Cela devient une arme à double tranchant, puisque les enfants arrivent avec tout ce qu'ils ont appris, mais le danger de s'écraser est là.
Lors du Tour Auvergne Rhône Alpes, il connaissait déjà le goût de l'asphalte et a été doublement touché : physiquement par la chute et émotionnellement par l'état de forme monumental du numéro deux, que beaucoup considèrent comme son principal rival, Isaac del Toro.
Dans ces conditions, il convient de se demander où en sont l’apprentissage, la formation et les délais.


Voir Paul Seixas annoncer sa présence sur le Tour – non programmée en début d'année – aux côtés de ses grands-parents et de ses trophées de cycliste amateur, on a le sentiment que quelque chose est mort dans ce sport.
Les options claires ne peuvent pas être calculées ; Il est capable de tout et de rien, mais dans son sac à dos, il ne porte plus seulement son corps osseux, mais toute une nation.
Tout au long de ce désert prolongé avant leur arrivée, les espoirs français ont dévoré des cyclistes d'un immense talent.
Des personnalités comme Laurent Jalabert, Laurent Fignon, Richard Virenque, Romain Bardet et Thibaut Pinot portaient l'insoutenable responsabilité d'un pays tout entier qui exigeait des résultats immédiats, finissant souvent enterré par la pression ou relégué sur des podiums et des victoires d'étapes qu'ils connaissaient peu dans la patrie des grands champions.
L'écart était si profond que le record français de victoires dans les tours par étapes de haut niveau est resté inchangé pendant dix-sept ans, depuis que Christophe Moreau a remporté le Dauphiné en 2007. Tandis que des coureurs comme Julian Alaphilippe ont fait briller le pays dans les classiques d'un jour, les grands tours sont restés hors d'atteinte de la tyrannie des blocs étrangers.

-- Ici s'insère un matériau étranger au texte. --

(* ===== verification/MmPte.v ===== *)
(** * MmPte: page tables and device mappings (src/mm/mminit.c, src/mm/mmuser.c)

    The four-level page-table walk that creates missing tables, page mapping,
    the demand-zero fault handler, and the MMIO window that grows down from
    0xFFFFF80000000000.  Tables live in the identity-mapped memory of the page
    allocator ([qmem], 64-bit words by byte address); CR3 is an argument.  The
    specification side is what the processor makes of that memory: [walk]
    follows the present entries of a linear address. *)

From S2P Require Import Prelude Irql MmPfn.

#[local] Open Scope Z_scope.

Definition PTE_PRESENT := 0x1.
Definition PTE_WRITE := 0x2.
Definition PTE_USER := 0x4.
Definition PTE_PWT := 0x8.
Definition PTE_PCD := 0x10.
Definition PTE_PAT := 0x80.
Definition PTE_LARGE := 0x80.
Definition ADDR_MASK := 0x000FFFFFFFFFF000.

Definition upd64 (a v : Z) (m : Z → Z) : Z → Z := λ b, if b =? a then v else m b.
Definition wr64 (a v : Z) : M PFN_STATE unit := mmod (λ s, set_qmem (upd64 a v (qmem s)) s).
Definition rd64q (a : Z) : M PFN_STATE Z := mgets (λ s, qmem s a).

Definition pte_index (Va shift : Z) : Z := Z.land (Z.shiftr Va shift) 0x1FF.

(** One level of the walk: the entry's table, made when it is missing; 0 is
    the NULL of the C text. *)
Definition next_table (table idx : Z) : M PFN_STATE Z :=
  e ← rd64q (table + 8 * idx);
  ok ← (if has_bits e PTE_PRESENT then mret true
        else pa ← MmAllocatePhysicalPage;
             if pa =? 0 then mret false
             else wr64 (table + 8 * idx) (Z.lor (Z.lor pa PTE_PRESENT) PTE_WRITE);; mret true);
  if (ok : bool) then
    e ← rd64q (table + 8 * idx);
    mret (Z.land e ADDR_MASK)
  else mret 0.

Definition MmpWalkToPte (Va Pml4Base : Z) : M PFN_STATE Z :=
  let pml4 := Z.land Pml4Base ADDR_MASK in
  pdpt ← next_table pml4 (pte_index Va 39);
  if pdpt =? 0 then mret 0 else
  pd ← next_table pdpt (pte_index Va 30);
  if pd =? 0 then mret 0 else
  pt ← next_table pd (pte_index Va 21);
  if pt =? 0 then mret 0 else
  mret (pt + 8 * pte_index Va 12).

Definition MmMapPage (cr3 Va Pa Flags : Z) : M PFN_STATE Z :=
  pte ← MmpWalkToPte Va cr3;
  if pte =? 0 then mret STATUS_NO_MEMORY
  else
    wr64 pte (Z.lor (align_down Pa 4096) Flags);;
    mret STATUS_SUCCESS.

Definition MM_USER_BASE := 0x10000.
Definition MM_USER_MAX := 0x7FFFFFFFE000.

Definition MmAccessFault (cr3 FaultAddress ErrorCode : Z) : M PFN_STATE Z :=
  if (FaultAddress <? MM_USER_BASE) || (MM_USER_MAX <? FaultAddress) then mret STATUS_UNSUCCESSFUL
  else
    pa ← MmAllocatePhysicalPage;
    if pa =? 0 then mret STATUS_NO_MEMORY
    else
      status ← MmMapPage cr3 (PAGE_ALIGN FaultAddress) pa (Z.lor PTE_USER PTE_WRITE);
      if negb (NT_SUCCESS status) then MmFreePhysicalPage pa;; mret status
      else mret STATUS_SUCCESS.
(* ===== verification/Pool.v ===== *)
(** * Ex: the nonpaged pool (src/ex/pool.c)

    A first-fit free list of blocks with headers, over pages pulled from the
    physical page allocator.  Headers live in the memory of [PFN_STATE], one
    cell per field, so zeroing a page or a body writes the same memory the
    headers are read from.  The class [PoolInterface] at the end is what the
    other components of the executive are given of this file. *)

From S2P Require Import Prelude Irql MmPfn.

#[local] Open Scope Z_scope.

Definition POOL_MAGIC_USED := 0x4E504F4F.
Definition POOL_MAGIC_FREE := 0x45455246.
Definition POOL_GRANULARITY := 16.
Definition POOL_EXPAND_PAGES := 16.

(** sizeof(POOL_HEADER): ULONG Magic, ULONG Tag, SIZE_T Size, NextFree. *)
Definition sizeof_POOL_HEADER := 24.

Record POOL_STATE := mkPool {
  pool_mm : PFN_STATE;
  ExpFreeList : Z;
  ExpPoolLock : Z
}.

Definition set_pool_mm (m : PFN_STATE) (s : POOL_STATE) : POOL_STATE :=
  mkPool m (ExpFreeList s) (ExpPoolLock s).
Definition set_ExpFreeList (v : Z) (s : POOL_STATE) : POOL_STATE :=
  mkPool (pool_mm s) v (ExpPoolLock s).
Definition set_ExpPoolLock (v : Z) (s : POOL_STATE) : POOL_STATE :=
  mkPool (pool_mm s) (ExpFreeList s) v.

#[global] Instance POOL_HasPcr : HasPcr POOL_STATE.
Proof.
  refine {| pcr := λ s, mm_pcr (pool_mm s);
            set_pcr := λ k s, set_pool_mm (set_mm_pcr k (pool_mm s)) s |};
    [done..|by intros [[]]].
Defined.

Definition PoolLock : SpinLock POOL_STATE.
Proof. refine (mkSpinLock ExpPoolLock set_ExpPoolLock _ _ _ _ _ _); [done..|by intros []|done]. Defined.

Celui de Decathlon – la marque phare de la France – a brisé la dynamique historique en restituant l'enthousiasme au cyclisme français avec de belles performances, réussissant à briser la sécheresse dans les épreuves par étapes avec sa victoire à Itzulia, en plus de remporter la Flèche wallonne.

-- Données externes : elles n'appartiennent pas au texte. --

(** ** What a volume holds *)

Record fat_ok s (m : gmap Z Z) : Prop := {
  fo_valid : valid (mnt s) = true;
  fo_bps : bytes_per_sector (mnt s) = 512;
  fo_spc : 0 < sectors_per_cluster (mnt s) < 256;
  fo_bpc : bytes_per_cluster (mnt s) = 512 * sectors_per_cluster (mnt s);
  fo_cache : fat_cache (mnt s) ≠ 0;
  fo_len : Z.of_nat (length (fat_mem s)) = fat_entries (mnt s);
  fo_entries : 2 ≤ fat_entries (mnt s) < EOC_MIN;
  fo_start : 0 ≤ fat_start (mnt s);
  fo_data : fat_start (mnt s) + (fat_entries (mnt s) + 127) / 128 ≤ data_start (mnt s);
  fo_end : data_start (mnt s) < 9223372036854775808;
  fo_mirror c w : fat_mem s !! c = Some w →
    field (4 * (c mod 128)) 4 (sector (dev s) (fat_start (mnt s) + Z.of_nat (c / 128))) = w;
  fo_dev : dev_up (dev s);
  fo_pool : pool_rep (fs_pool s) m;
  fo_pcr : can_lock (pcr (fs_pool s))
}.

(** The entry of a cluster as the driver sees it, and the bytes of a cluster. *)
Definition fat s (c : Z) : Z :=
  if fat_entries (mnt s) <=? c then EOC else Z.land (default 0 (fat_mem s !! Z.to_nat c)) FAT_MASK.
Definition cdata s (c : Z) : list Z :=
  sectors (sector (dev s)) (data_start (mnt s) + (c - 2) * sectors_per_cluster (mnt s))
    (Z.to_nat (sectors_per_cluster (mnt s))).

(** The clusters of a file, from its first one. *)
Inductive chain (f : Z → Z) : Z → list Z → Prop :=
| chain_nil c : in_chain c = false → chain f c []
| chain_cons c l : in_chain c = true → chain f (f c) l → chain f c (c :: l).

(** The entries in use, in order, up to the end of a directory. *)
Fixpoint live (es : list (list Z)) : list (list Z) :=
  match es with
  | [] => []
  | e :: es' =>
      if name0 e =? 0 then [] else if name0 e =? 0xE5 then live es' else e :: live es'
  end.
Definition entries_of (buf : list Z) (n : nat) : list (list Z) := dir_entry buf <$> seq 0 n.
Definition dirents s (l : list Z) : list (list Z) :=
  l ≫= λ c, entries_of (cdata s c) (per_cluster (mnt s)).
Definition find_entry s (l : list Z) (name : list Z) : option (list Z) :=
  head (filter (λ e, EName e = short_name 0 name) (take 64 (live (dirents s l)))).

(** Nothing on the volume has changed. *)
Record same s s' : Prop := {
  sm_mnt : mnt s' = mnt s;
  sm_fat : fat_mem s' = fat_mem s;
  sm_dev l : sector (dev s') l = sector (dev s) l
}.

Lemma same_refl s : same s s.
Proof. done. Qed.

Lemma same_trans s1 s2 s3 : same s1 s2 → same s2 s3 → same s1 s3.
Proof. intros [E1 F1 G1] [E2 F2 G2]. split; [congruence..|]. intros l. by rewrite G2. Qed.

Lemma same_fat s s' : same s s' → ∀ c, fat s' c = fat s c.
Proof. intros [E1 F1 _] c. unfold fat. by rewrite E1, F1. Qed.

Lemma same_cdata s s' : same s s' → ∀ c, cdata s' c = cdata s c.
Proof. intros [E1 _ G1] c. unfold cdata. rewrite E1. by apply sectors_ext. Qed.

Lemma same_dirents s s' l : same s s' → dirents s' l = dirents s l.
Proof.
  intros Hs. unfold dirents. induction l as [|c l IH]; [done|]. cbn. rewrite IH.
  by rewrite (same_cdata _ _ Hs), (sm_mnt _ _ Hs).
Qed.

Lemma same_chain s s' c l : same s s' → chain (fat s) c l → chain (fat s') c l.
Proof.
  intros Hs. induction 1 as [c Hc|c l Hc _ IH]; [by constructor|].
  constructor; [done|]. by rewrite (same_fat _ _ Hs).
Qed.

(** A state that differs only by a device that still holds the same bytes. *)
Lemma dev_same s m d :
  fat_ok s m → dev_up d → (∀ l, sector d l = sector (dev s) l) →
  fat_ok (set_dev d s) m ∧ same s (set_dev d s).
Proof.
  intros Hok Hd He. split; [|done]. destruct Hok. split; try done. cbn.
  intros c w Hc. rewrite He. eauto.
Qed.

(** ** Clusters *)

Lemma in_chain_bounds c : in_chain c = true ↔ 2 ≤ c < EOC_MIN.
Proof. unfold in_chain. rewrite andb_true_iff, Z.ltb_lt, Z.leb_le. lia. Qed.

Lemma cluster_lba_ok s m c :
  fat_ok s m → 2 ≤ c < EOC_MIN →
  cluster_lba (mnt s) c = data_start (mnt s) + (c - 2) * sectors_per_cluster (mnt s).
Proof.
  intros Hok Hc. destruct (fo_spc _ _ Hok). unfold cluster_lba.
  pose proof (fo_start _ _ Hok). pose proof (fo_data _ _ Hok). pose proof (fo_end _ _ Hok). pose proof (fo_entries _ _ Hok).
  unfold EOC_MIN in *. apply u64_small. assert (0 ≤ (fat_entries (mnt s) + 127) / 128) by (apply Z.div_pos; lia). nia.
Qed.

Sa brillante émergence entraîne une nouvelle et intéressante génération de coureurs qui comprend des noms comme Paul Magnier, Romain Grégoire, Lenny Martinez ou Kévin Vauquelin, configurant un bloc avec une qualité, du punch et une ambivalence qui contraste avec la rareté des années précédentes.
Voyons comment se porte Romain Grégoire avec le drapeau tricolore.


Même si le milieu tente de gérer les attentes pour éviter de répéter les erreurs du passé avec la pression médiatique, l'annonce de sa participation prématurée au Tour de France met en lumière sa performance.
Seixas est pour beaucoup la nouvelle lumière au bout d'un long tunnel, assumant précocement le défi de concourir sur la scène mondiale et portant tout le patrimoine et les urgences historiques d'un cyclisme qui attend depuis quarante ans pour régner à nouveau à Paris.